= Beginning of Section =
(** * Syringe simulator: sample smoothing, frame encoding and decoding

    A shallow embedding of the three programs of the repository:

    - [Sketch]: the syringe firmware (Arduino sketch with the BNO055
      orientation sensor and the plunger potentiometer): two circular
      buffers written at one shared cursor, their averages and the serial
      frame printed every cycle;
    - [Cheek]: [CheekFirmware.ino], a moving average over ten integer
      readings kept with a running total;
    - [CombinedController]: the Unity script that reads the serial frames,
      remaps the orientation and places the plunger.

    C++ [float]/[double] and C# [float] values are elements of a type [F]
    with the operations of the class [FloatOps].  Two instances are given:
    [exact] (rational arithmetic, no rounding) and [binary32] (IEEE 754
    single precision, round to nearest even, from [SpecFloat]). *)

From Stdlib Require Import ZArith QArith Qabs Qround String Ascii List Lia Permutation Bool.
From Stdlib Require Import DecimalString Lqa.
From Stdlib Require Import Floats.SpecFloat.
From stdpp Require Import base list.

Import ListNotations.
Local Open Scope Z_scope.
= End of Section =
TASK ITEM —
Would you set down exactly the lines from the line with "From Stdlib Require Import ZArith" through the last one in the material?

EXERCISE OUTPUT —
From Stdlib Require Import ZArith QArith Qabs Qround String Ascii List Lia Permutation Bool.
From Stdlib Require Import DecimalString Lqa.
From Stdlib Require Import Floats.SpecFloat.
From stdpp Require Import base list.

Import ListNotations.
Local Open Scope Z_scope.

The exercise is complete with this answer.